Björn Helgason

Personal information
- Date of birth: 24 September 1935 (age 89)
- Place of birth: Ísafjörður, Kingdom of Iceland
- Position(s): Midfielder, forward

Youth career
- Vestri

Senior career*
- Years: Team / Apps / (Gls)
- 1955–1962: ÍBÍ
- 1963: Fram /  / (1)
- 1963–1977: ÍBÍ

International career
- 1959–1963: Iceland / 2 / (0)

Managerial career
- 1986: Boltafélag Ísafjarðar (men's)
- 1992: Boltafélag Ísafjarðar (women's)

= Björn Helgason =

Icelandic footballer

Björn Helgason (born 24 September 1935) is an Icelandic former footballer who played as a midfielder or forward. He is a former member of the Icelandic men's national football team.

==International career==
After key performances for ÍBÍ, Björn was selected for a friendly game against the national team in 1958. He impressed the spectators with his performance, including former Arsenal and A.C. Milan player Albert Guðmundsson who recommended him for the national team.

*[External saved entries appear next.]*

(** [rdp.DetectRDPAuth(conn, timeout)] *)
Definition DetectRDPAuth (conn : Conn) (timeout : Duration)
  : Go (option ServiceRDP * bool * error) :=
  fun w =>
    (detect_auth_oracle env (events w) conn timeout,
     log (EvDetectRDPAuth conn timeout) w).

(** [_ = conn.Close()]: the error is discarded. *)
Definition Close (conn : Conn) : Go unit :=
  fun w => (Return tt, log (EvClose conn) w).

(** *** The probes *)

Notation "'let*' p ':=' m 'in' k" := (bind m (fun p => k))
  (at level 10, p pattern, m at level 100, k at level 200, only parsing).

(** [func isRDP(executionId string, host string, port int)] *)
Definition isRDP (executionId host : string) (port : Z)
  : Go (IsRDPResponse.t * error) :=
  let resp := IsRDPResponse.zero in
  match GetDialersWithId executionId with
  | None =>
      ret (IsRDPResponse.zero, fmt.Errorf_dialers_not_initialized executionId)
  | Some dialer =>
      let timeout := 5 * time.Second in
      let* (conn, err) :=
        Dial (Fastdialer dialer) TODO "tcp" (fmt.Sprintf_host_port host port)
      in
      if is_err err then ret (resp, err) else
      defer (Close conn)
        (let* (server, isRDP, err) := DetectRDP conn timeout in
         if is_err err then ret (resp, err) else
         if negb isRDP then ret (resp, nil) else
         let resp := IsRDPResponse.mk true server in
         ret (resp, nil))
  end.

(** [func checkRDPAuth(executionId string, host string, port int)] *)
Definition checkRDPAuth (executionId host : string) (port : Z)
  : Go (CheckRDPAuthResponse.t ServiceRDP * error) :=
  let resp := CheckRDPAuthResponse.zero in
  match GetDialersWithId executionId with
  | None =>
      ret (CheckRDPAuthResponse.zero,
           fmt.Errorf_dialers_not_initialized executionId)
  | Some dialer =>
      let timeout := 5 * time.Second in
      let* (conn, err) :=
        Dial (Fastdialer dialer) TODO "tcp" (fmt.Sprintf_host_port host port)
      in
      if is_err err then ret (resp, err) else
      defer (Close conn)
        (let* (pluginInfo, auth, err) := DetectRDPAuth conn timeout in
         if is_err err then ret (resp, err) else
         if negb auth then ret (resp, nil) else
         let resp := CheckRDPAuthResponse.mk pluginInfo true in
         ret (resp, nil))
  end.

(** *** The memo layer *)

(** Modelled from the spec: [memoizedisRDP] and [memoizedcheckRDPAuth],
    the wrappers generated from the [@memo] marks, are not among the
    sources.  The spec (4.3) gives their contract for callers that come
    one after the other: the first caller for a key runs [computeFn]
    once and its outcome is stored; a later caller for the same key
    receives the stored outcome and [computeFn] is not run again; a
    failure is stored like a success.  The spec says nothing of a
    [computeFn] that panics: here the panic goes through and nothing is
    stored. *)
Definition memoize {A} (lookup : World -> option A)
    (store : A -> World -> World) (computeFn : Go A) : Go A :=
  fun w =>
    match lookup w with
    | Some outcome => (Return outcome, w)
    | None =>
        match computeFn w with
        | (Return outcome, w') => (Return outcome, store outcome w')
        | (Panic v, w') => (Panic v, w')
        end
    end.

(** Modelled from the spec: publishing an outcome of [isRDP] under its
    key. *)
Definition store_isRDP (key : ProbeKey) (o : IsRDPResponse.t * error)
    (w : World) : World :=
  {| events := events w;
     memo_isRDP := <[key := o]> (memo_isRDP w);
     memo_checkRDPAuth := memo_checkRDPAuth w |}.

(** Modelled from the spec: publishing an outcome of [checkRDPAuth] under
    its key. *)
Definition store_checkRDPAuth (key : ProbeKey)
    (o : CheckRDPAuthResponse.t ServiceRDP * error) (w : World) : World :=
  {| events := events w;
     memo_isRDP := memo_isRDP w;
     memo_checkRDPAuth := <[key := o]> (memo_checkRDPAuth w) |}.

During the summer of 1959, Björn was selected to the national team squad ahead of its home games against Norway and Denmark in the 1960 Summer Olympics qualification but did not play. On 29 July 1959, Björn played for Iceland against Faroe Islands, scoring twice in Iceland's 5–2 victory. As Iceland was missing several of its key players, the Football Association of Iceland only counted the game as a tier-2 national game although the Faroe Islands Football Association counted him as a tier-1 national game. In August, Björn was again selected to the team for the away games against Norway and Denmark in the Olympics qualification. He was an unused substitute in Iceland's 1–1 draw against Denmark but started in Iceland's 1–2 loss against Norway.

After helping ÍBÍ win the 2. deild karla in 1961 and achieve promotion to the top-tier 1. deild karla, Björn was again selected to the national team ahead of its friendly game against England national amateur football team on 16 September that same year. He missed Iceland's 0–1 loss after suffering a concussion on practice before the game.

On 7 September 1963, Björn played in Iceland's 0–6 loss against England in the 1964 Summer Olympics qualification.

==Titles==
- 2. deild karla:^{1} 1961
- 3. deild karla:^{2} 1973

^{1} Named 2. deild karla until 1997 when the name was changed to 1. deild karla.

^{2} Named 3. deild karla until 1997 when the name was changed to 2. deild karla.

==Personal life==
Björn is the father of Icelandic singer and actor Helgi Björnsson.